Home » Refusing to blister pack . . .
There is no doubt that, only for the last minute, nothing would ever be done. I am certainly guilty of living according to this golden rule, but I am glad to see that I am not alone. The effective dismantling of State payments for most forms of phased dispensing has been flagged for a while. Indeed, most of us who read the recent, and not so recent, communications from the IPU would have seen the writing on the wall. While most pharmacists have finally separated phased dispensing from blister packing, it would be fair to say that it is only now that people are appreciating the implications. If I had had a euro for every recent post that I have seen on pharmacist WhatsApp groups, wondering if their previously approved phased patients payments would continue, I would have enough to fund a modest retirement plan.
However, recently one particular post piqued my interest. It was an encounter that we have all experienced at some stage. To my mind it illustrated a fundamental issue that needs exploration. The story was simple, a pharmacist dealing with a concerned relative who wanted a blister pack for their loved one. We have all had this conversation a hundred times. The family finding tablets on the floor, some packets empty, others unopened. Someone told them that the answer was blister packs. The pharmacist’s concern was simple; they felt that blister packing the patient’s medication wasn’t going to make any difference to the patient’s compliance. They suspected that the real problem was supervision. No amount of blisters were going to help a severely compromised patient become compliant. The question arises, how do you deal with this type of situation? More importantly, how do you look after the best interests of the patient without falling out with the family? This is the essence of a professional interaction. You could take the path of least resistance, supply the blister pack, and allow the inevitable to play out. Or you could take a professional stand. Obviously, this is a delicate one. The chances are that the patient is living alone. The family member is only around for a limited time and is both concerned and probably stressed. Things could go south fairly quickly. Most of us have seen the sign in the pub, ‘please don’t ask for credit, as a refusal often offends’. Refusing to blister pack is likely to cause an extremely tense situation. The challenge is to get what is best for the patient. In these situations, language is important. People can easily feel that they are being treated in a condescending manner. This is where the pharmacist has to clearly demonstrate that they agree there is a problem, but the solution is not what is being demanded. The patient clearly needs extra supports. The IPU have a range of guides and tools to help to manage these type of situations. It is critical that you, and your staff, make use of these supports.

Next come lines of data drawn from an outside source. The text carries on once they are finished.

Definition metadata (a : Arguments) (i : ReleaseIdentity) (digest : str) : list (str * str) :=
  [(lit "archive", lit "opatchy-" ++ version i ++ lit ".tar"); (lit "archiveSha256", digest); (lit "commit", commit i);
   (lit "tag", tag a); (lit "version", version i)].

Definition manifest_text (a : Arguments) (i : ReleaseIdentity) (digest : str) : str :=
  dumps_texts (metadata a i digest) ++ newline.

Definition manifest_of (a : Arguments) (i : ReleaseIdentity) : Below :=
  {| directory := output_directory a; name := lit "opatchy-" ++ version i ++ lit ".release.json" |}.

Definition write_manifest (a : Arguments) (i : ReleaseIdentity) (digest : str) : Rel Below :=
  let manifest := manifest_of a i in
  _ ← act (write_text manifest (manifest_text a i digest)); mret manifest.

(** The line [main] prints. *)
Definition main (arguments : list str) : Rel (Z * str) :=
  a ← parse_arguments arguments;
  _ ← require_clean_tree (repository a);
  _ ← require_regular_archive_tree (repository a);
  i ← release_identity (repository a) (tag a);
  _ ← run_local_gates (repository a);
  '(archive, digest) ← archive_release a i;
  manifest ← write_manifest a i digest;
  mret (0, lit "PASS(release-readiness): " ++ commit i ++ lit " " ++ digest ++ lit " " ++ text_of archive ++ lit " " ++ text_of manifest).
End Release.

(** [inv_release] opens a run that returned; [run_release] makes one. *)
Ltac inv_release :=
  repeat match goal with
  | H : (_ ≫= _) _ = (_, Ok _) |- _ =>
      let w := fresh "w" in let x := fresh "x" in let Hm := fresh "Hm" in
      apply Release_bind_Ok in H; destruct H as (w & x & Hm & H)
  | H : act _ _ = (_, Ok _) |- _ => apply act_Ok in H
  | H : look _ _ = (_, Ok _) |- _ => apply look_Ok in H; destruct H as [-> H]
  | H : ask _ _ = (_, Ok _) |- _ => apply ask_Ok in H; destruct H as [-> ->]
  | H : refuse_if _ _ _ _ = (_, Ok _) |- _ =>
      let Hf := fresh "Hf" in apply refuse_if_Ok in H; destruct H as [-> Hf]
  | H : mret _ _ = (_, Ok _) |- _ => apply ret_Ok in H; destruct H as [-> H]; try (apply pair_equal_spec in H; destruct H as [-> ->]); try subst
  | u : unit |- _ => destruct u
  end.
Ltac run_release :=
  repeat (apply Release_bind_Ok; eexists _, _; split;
          [first [(apply act_Ok; eassumption) | (apply look_Ok; split; [reflexivity|eassumption]) | (apply ask_Ok; split; reflexivity)
                | (apply (refuse_if_Ok _ _ _ _ _ tt); split; [reflexivity|]) | eassumption]|]);
  try (apply ret_Ok; split; [reflexivity|try reflexivity]);
  try (apply refuse_if_Ok; split; [reflexivity|]);
  try by apply act_Ok.

(** ** What each step asks for *)

Section Steps.
Context {W : Type} `{Machine W}.

(** The arguments are complete and of the form of the usage. *)
Definition arguments_of (arguments : list str) (a : Arguments) (w w' : W) : Prop :=
  exists r o w1, arguments = [lit "--repository"; r; lit "--tag"; tag a; lit "--dry-run"; lit "--output-directory"; o]
  /\ resolve r w = (w1, Ok (repository a)) /\ resolve o w1 = (w', Ok (output_directory a))
  /\ is_dir (repository a) w' = true /\ exists v, v <> [] /\ tag a = RELEASE_PREFIX ++ v.

(** Git sees no change, and no untracked file but those of the tools. *)
Definition clean_tree (repository : str) (w w' : W) : Prop :=
  exists w1 w2 tracked staged untracked,
  git repository (names ["diff"; "--quiet"]) w = (w1, Ok tracked) /\ tr_returncode tracked = 0
  /\ git repository (names ["diff"; "--cached"; "--quiet"]) w1 = (w2, Ok staged) /\ tr_returncode staged = 0
  /\ git repository (names ["ls-files"; "--others"; "--exclude-standard"]) w2 = (w', Ok untracked)
  /\ forall entry, entry ∈ splitlines (tr_stdout untracked) -> exists a rest, (a ∈ allowed) /\ entry = a ++ rest.

(** A command of git ended with 0 and printed [out], but for the space around it. *)
Definition answers (repository : str) (arguments : list str) (out : str) (w w' : W) : Prop :=
  exists result, git repository arguments w = (w', Ok result) /\ tr_returncode result = 0 /\ out = strip (tr_stdout result).
(** * CPU scheduling simulator (Project1/main.go)

    A shallow embedding of the four dispatch policies of [Project1/main.go]
    (first-come-first-served, shortest-job-first, shortest-job-first with
    priority, round-robin) together with the properties of their Gantt
    timelines, metric tables and aggregate statistics.

    Conventions of the embedding:
    - Go's [int64] is a [Z] whose arithmetic wraps around ([Int64.add],
      [Int64.sub], [Int64.mul]);
    - Go's [float64] is Rocq's primitive binary64 [float];
    - a Go slice whose backing array is observable through a pointer is a
      [Slice]: the backing array together with the visible length;
    - a loop that Go runs until a condition fails is a [Fixpoint] on a fuel
      argument and returns [None] when the fuel runs out. *)

From Stdlib Require Import ZArith Lia PrimFloat Uint63.
From stdpp Require Import base tactics option list strings relations.

Local Open Scope Z_scope.

(** ** Machine integers and floats *)

Module Int64.

Definition min_int : Z := - 2 ^ 63.
Definition max_int : Z := 2 ^ 63 - 1.

Definition in_range (z : Z) : Prop := min_int ≤ z ≤ max_int.

(** Two's complement wrap-around of a mathematical integer. *)
Definition wrap (z : Z) : Z := (z + 2 ^ 63) `mod` 2 ^ 64 - 2 ^ 63.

Speaking of communication issues, an equal, but important truism, is that we are all guilty of not reading much of what is sent to us. Long before we had AI generated slop, we had the full forces of the State, its agencies and a host of commercial entities throwing literary tornadoes at us on a consistent basis. Guidelines, new procedures, protocols, safety bulletins, ‘Dear HCP’ letters, the list goes on. Within all these encyclopaedic entries, after a suitable period, there was always a level of ‘did I see that or did I simply imagine it?’ As AI may finally become useful, it could actually provide genuinely useful information at the point of need. So, I have been interested to see that some of the newer AI offerings will trawl through all your emails and files. It can create your own personal AI agent that works on your local files only. While this sounds brilliant, it sure creates a privacy challenge. Given that we are dealing with health data, you have some serious privacy and data protection concerns. Yet, we are all in an era where we need all the help we can get. Whether we like it of not, these tools are going to be ubiquitous. From a professional point of view, it is getting the best guidance that will keep us between the tracks.
Finally, this month I feel that honourable mention should be given to the State and their current inability to deal constructively with the shortage of a key drug, bumetanide. Officially, it has been in short supply since early May, with a return date for the end of the year. Tens of thousands of prescriptions are written for this medicine every month. Many patients using this drug have heart failure and are extremely vulnerable. Is it not beyond the State’s ability to provide a temporary solution for what is, in this case, a very cheap drug? Yet, it begs the need for a more fundamental change; the absence of therapeutic substitution, where a pharmacist could make a simple decision to swap in an equivalent medicine, has never been more clear. Pharmacists are medicines experts and it has never been more urgent that we are given the legislative tools to help address this key issue. Shortages are predicted to grow, we are part of the solution.